Your answer should be only the lines below from the one with "duration mirror takes" to the one with "aref (Linear.memdur p)", repeated exactly, ends included.
-.-.-
(** C9. The amplitude mirror takes the candidate 2.5 to -0.5 and the
    duration mirror takes the candidate 1.5 to 0.5; so does an advance
    whose candidates are 0.5 + 2 x 1 and 0.5 + 1 x 1. *)
Theorem C9_mirror_boundaries (cs : CSOUND) :
  mirror_amp 2.5 == -0.5 /\ mirror_dur 1.5 == 0.5 /\
  (let p := one_point_gendy 0.5 0.5 (passthrough_controls 2 1) in
   let q := snd (Linear.gendy_breakpoint cs 1 220 440 1 p) in
   aref (Linear.memamp p) (Linear.index q) + Linear.ampscl p *
     gendy_distribution (trunc (Linear.ampdist p)) (Linear.adpar p)
       (csoundRand31 (Linear.rand p)) == 2.5 /\
   Linear.nextamp q == -0.5 /\
   aref (Linear.memdur p) (Linear.index q) + Linear.durscl p *
     gendy_distribution (trunc (Linear.durdist p)) (Linear.ddpar p)
       (csoundRand31 (csoundRand31 (Linear.rand p))) == 1.5 /\
   Linear.dur q == 0.5).
Proof. repeat split. Qed.

End MirrorValues.

(** * Further properties of the code *)

(** ** The kind cells and the sampler *)

Lemma Qfloor_between (n : Z) (x : Q) :
  inject_Z n <= x -> x < inject_Z n + 1 -> Qfloor x = n.
Proof.
  intros Hl Hu.
  pose proof (Qfloor_le x) as Fl. pose proof (Qlt_floor x) as Fu.
  rewrite inject_Z_plus in Fu. change (inject_Z 1) with 1 in Fu.
  assert (inject_Z (Qfloor x) < inject_Z (n + 1)) as A
    by (rewrite inject_Z_plus; change (inject_Z 1) with 1; lra).
  assert (inject_Z n < inject_Z (Qfloor x + 1)) as B
    by (rewrite inject_Z_plus; change (inject_Z 1) with 1; lra).
  rewrite <- Zlt_Qlt in A, B. lia.
Qed.

Lemma trunc_below_one (x : Q) : x < 1 -> (trunc x <= 0)%Z.
Proof.
  intros Hx. destruct (Qlt_le_dec x 0) as [Hneg | Hpos].
  - assert (0 <= trunc (- x))%Z as A.
    { rewrite trunc_nonneg by lra.
      change 0%Z with (Qfloor (inject_Z 0)). apply Qfloor_resp_le.
      change (inject_Z 0) with 0. lra. }
    rewrite trunc_opp in A. lia.
  - rewrite trunc_nonneg by lra. rewrite Qfloor_unit by lra. lia.
Qed.

Lemma trunc_from (n : Z) (x : Q) : (0 <= n)%Z -> inject_Z n <= x -> (n <= trunc x)%Z.
Proof.
  intros Hn Hx.
  assert (0 <= x) as H0.
  { apply Qle_trans with (inject_Z n); [|exact Hx].
    change 0 with (inject_Z 0). now rewrite <- Zle_Qle. }
  rewrite trunc_nonneg by exact H0.
  rewrite <- (Qfloor_Z n). now apply Qfloor_resp_le.
Qed.

Lemma trunc_upto (n : Z) (x : Q) : 0 <= x -> x <= inject_Z n -> (trunc x <= n)%Z.
Proof.
  intros H0 Hx. rewrite trunc_nonneg by exact H0.
  rewrite <- (Qfloor_Z n). now apply Qfloor_resp_le.
Qed.

Lemma bipolar_strict (r : Z) :
  (0 <= r < 2147483648)%Z -> -1 < bipolar r /\ bipolar r < 1.
Proof.
  intros Hr. rewrite (bipolar_value r Hr). unfold dv2_31, Qlt. cbn. lia.
Qed.

Section KindCells.
Context `{Host}.

Lemma gendy_distribution_default (which : Z) (a : Q) (r : Z) :
  (which <= 0 \/ 7 <= which)%Z -> gendy_distribution which a r = bipolar r.
Proof.
  intros Hk. unfold gendy_distribution.
  destruct which as [|k|k]; [reflexivity| |reflexivity].
  destruct k as [[[k|k|]|[k|k|]|]|[[k|k|]|[k|k|]|]|]; try reflexivity; lia.
Qed.

Lemma gendy_distribution_uniform_cell (k a : Q) (r : Z) :
  k < 1 \/ 7 <= k -> gendy_distribution (trunc k) a r = bipolar r.
Proof.
  intros [Hk | Hk]; apply gendy_distribution_default.
  - left. now apply trunc_below_one.
  - right. apply trunc_from; [lia|exact Hk].
Qed.

(** A kind cell below 1 or from 7 upwards, converted to [int] at the
    call, selects the uniform perturbation: on a 31-bit draw [r] it is
    (2r - (2^31 - 1)) / 2^31, strictly between -1 and 1, the wrap-around of
    the integer expression notwithstanding. *)
Theorem uniform_cell_perturbation (k a : Q) (r : Z) :
  k < 1 \/ 7 <= k -> (0 <= r < 2147483648)%Z ->
  gendy_distribution (trunc k) a r = inject_Z (2 * r - 2147483647) * dv2_31 /\
  -1 < gendy_distribution (trunc k) a r /\ gendy_distribution (trunc k) a r < 1.
Proof.
  intros Hk Hr. rewrite (gendy_distribution_uniform_cell k a r Hk).
  split; [now apply bipolar_value|now apply bipolar_strict].
Qed.

(** A kind cell in [6, 7) selects the external signal: the perturbation is
    the shape parameter clamped, always within [0.0001, 1], and the shape
    parameter itself when that is within the range. *)
Theorem external_cell_perturbation (k a : Q) (r : Z) :
  6 <= k -> k < 7 ->
  0.0001 <= gendy_distribution (trunc k) a r /\
  gendy_distribution (trunc k) a r <= 1 /\
  (0.0001 <= a -> a <= 1 -> gendy_distribution (trunc k) a r = a).
Proof.
  intros Hl Hu.
  assert (trunc k = 6%Z) as ->.
  { rewrite trunc_nonneg by lra. apply Qfloor_between.
    - change (inject_Z 6) with 6. exact Hl.
    - change (inject_Z 6) with 6. lra. }
  unfold gendy_distribution, clamp_par.
  case_ltb 1 a; [|case_ltb a 0.0001]; repeat split; intros; lra.
Qed.

End KindCells.

(** ** The mirrors as reflections *)

(** The amplitude mirror keeps every candidate from -5 upwards within
    [-1, 1], and mirroring twice is mirroring once. *)
Theorem mirror_amp_idempotent (v : Q) :
  -5 <= v ->
  amp_bounds (mirror_amp v) /\ mirror_amp (mirror_amp v) = mirror_amp v.
Proof.
  intros Hv. pose proof (mirror_amp_range v Hv) as [A B].
  split; [split; assumption|]. now apply mirror_amp_inside.
Qed.

(** The duration mirror keeps every candidate of [0, 2) and of
    [-1, -2^-23] within [0, 1], and mirroring twice is mirroring once.
    (The candidates between -2^-23 and 0 are left out: the sum of line 166
    is exact here, while the program rounds it, to 2.0 for the candidates
    nearest to 0; see [Binary64.plus_two].) *)
Theorem mirror_dur_idempotent (d : Q) :
  (0 <= d /\ d < 2) \/ (-1 <= d /\ d <= - (1 # 8388608)) ->
  dur_bounds (mirror_dur d) /\ mirror_dur (mirror_dur d) = mirror_dur d.
Proof.
  intros Hd.
  assert (-1 <= d /\ d < 2) as [Hl Hu] by (destruct Hd; lra).
  pose proof (mirror_dur_range d Hl Hu) as [A B].
  split; [split; assumption|]. now apply mirror_dur_inside.
Qed.

(** A candidate above the upper bound is reflected about it: an amplitude
    candidate [v] of [1, 3] becomes [2 - v], a duration candidate [d] of
    [1, 2) becomes [2 - d]. *)
Theorem mirrors_reflect (v d : Q) :
  1 <= v -> v <= 3 -> 1 <= d -> d < 2 ->
  mirror_amp v == 2 - v /\ mirror_dur d == 2 - d.
Proof.
  intros V1 V3 D1 D2. split.
  - unfold mirror_amp. case_ltb v (-1); [lra|].
    case_ltb 1 v; simpl orb; cbv beta iota zeta; [|lra].
    case_ltb v 0; [lra|].
    pose proof (FMOD_small v 4) as Hs. set (w := FMOD v 4) in *.
    assert (w == v) by (apply Hs; lra).
    case_ltb 1 w; [case_ltb w 3|]; lra.
  - unfold mirror_dur. case_ltb 1 d; [|case_ltb d 0; lra].
    pose proof (FMOD_small d 2) as Hs. set (w := FMOD d 2) in *.
    assert (w == d) by (apply Hs; lra). lra.
Qed.

(** ** The capacity and the store after initialization *)

Lemma clamp_cps_range (c : Q) : 1 <= clamp_cps c /\ clamp_cps c <= 8192.
Proof.
  unfold clamp_cps. change (inject_Z GENDYMAXCPS) with 8192.
  case_ltb c 1; [lra|]. case_ltb 8192 c; lra.
Qed.

Lemma trunc_clamp_cps (c : Q) : (1 <= trunc (clamp_cps c) <= 8192)%Z.
Proof.
  destruct (clamp_cps_range c) as [A B]. split.
  - apply trunc_from; [lia|]. change (inject_Z 1) with 1. exact A.
  - apply trunc_upto; [lra|]. change (inject_Z 8192) with 8192. exact B.
Qed.

Section InitFacts.
Context `{Host}.

Lemma gendy_init_capacity (cs : CSOUND) (p : Linear.GENDY) :
  let q := snd (Linear.gendy_init cs p) in
  let n := trunc (Linear.initcps q) in
  (1 <= n <= 8192)%Z /\
  length (Linear.memamp q) = Z.to_nat n /\ length (Linear.memdur q) = Z.to_nat n /\
  Linear.index q = 0%Z /\
  (Linear.initcps p < 1 -> Linear.initcps q = 12) /\
  (8192 < Linear.initcps p -> Linear.initcps q = 8192) /\
  (1 <= Linear.initcps p -> Linear.initcps p <= 8192 ->
   Linear.initcps q = Linear.initcps p).
Proof.
  cbv zeta. destruct (gendy_init_filled cs p) as (_ & Ei & _ & La & Ld & _).
  rewrite La, Ld, Ei. split; [apply trunc_clamp_cps|].
  split; [reflexivity|]. split; [reflexivity|]. split.
  { unfold Linear.gendy_init. cbn [snd]. cbv zeta.
    match goal with |- context [Linear.init_fill ?c ?i ?p0] =>
      destruct (init_fill_frame c i p0) as (_ & _ & _ & _ & _ & _ & _ & _ & Ex) end.
    rewrite Ex. reflexivity. }
  unfold clamp_cps. change (inject_Z GENDYMAXCPS) with 8192.
  repeat split; intros.
  - case_ltb (Linear.initcps p) 1; [reflexivity|lra].
  - case_ltb (Linear.initcps p) 1; [lra|].
    case_ltb 8192 (Linear.initcps p); [reflexivity|lra].
  - case_ltb (Linear.initcps p) 1; [lra|].
    case_ltb 8192 (Linear.initcps p); [lra|reflexivity].
Qed.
-.-.-
• Written response:
    duration mirror takes the candidate 1.5 to 0.5; so does an advance
    whose candidates are 0.5 + 2 x 1 and 0.5 + 1 x 1. *)
Theorem C9_mirror_boundaries (cs : CSOUND) :
  mirror_amp 2.5 == -0.5 /\ mirror_dur 1.5 == 0.5 /\
  (let p := one_point_gendy 0.5 0.5 (passthrough_controls 2 1) in
   let q := snd (Linear.gendy_breakpoint cs 1 220 440 1 p) in
   aref (Linear.memamp p) (Linear.index q) + Linear.ampscl p *
     gendy_distribution (trunc (Linear.ampdist p)) (Linear.adpar p)
       (csoundRand31 (Linear.rand p)) == 2.5 /\
   Linear.nextamp q == -0.5 /\
   aref (Linear.memdur p) (Linear.index q) + Linear.durscl p *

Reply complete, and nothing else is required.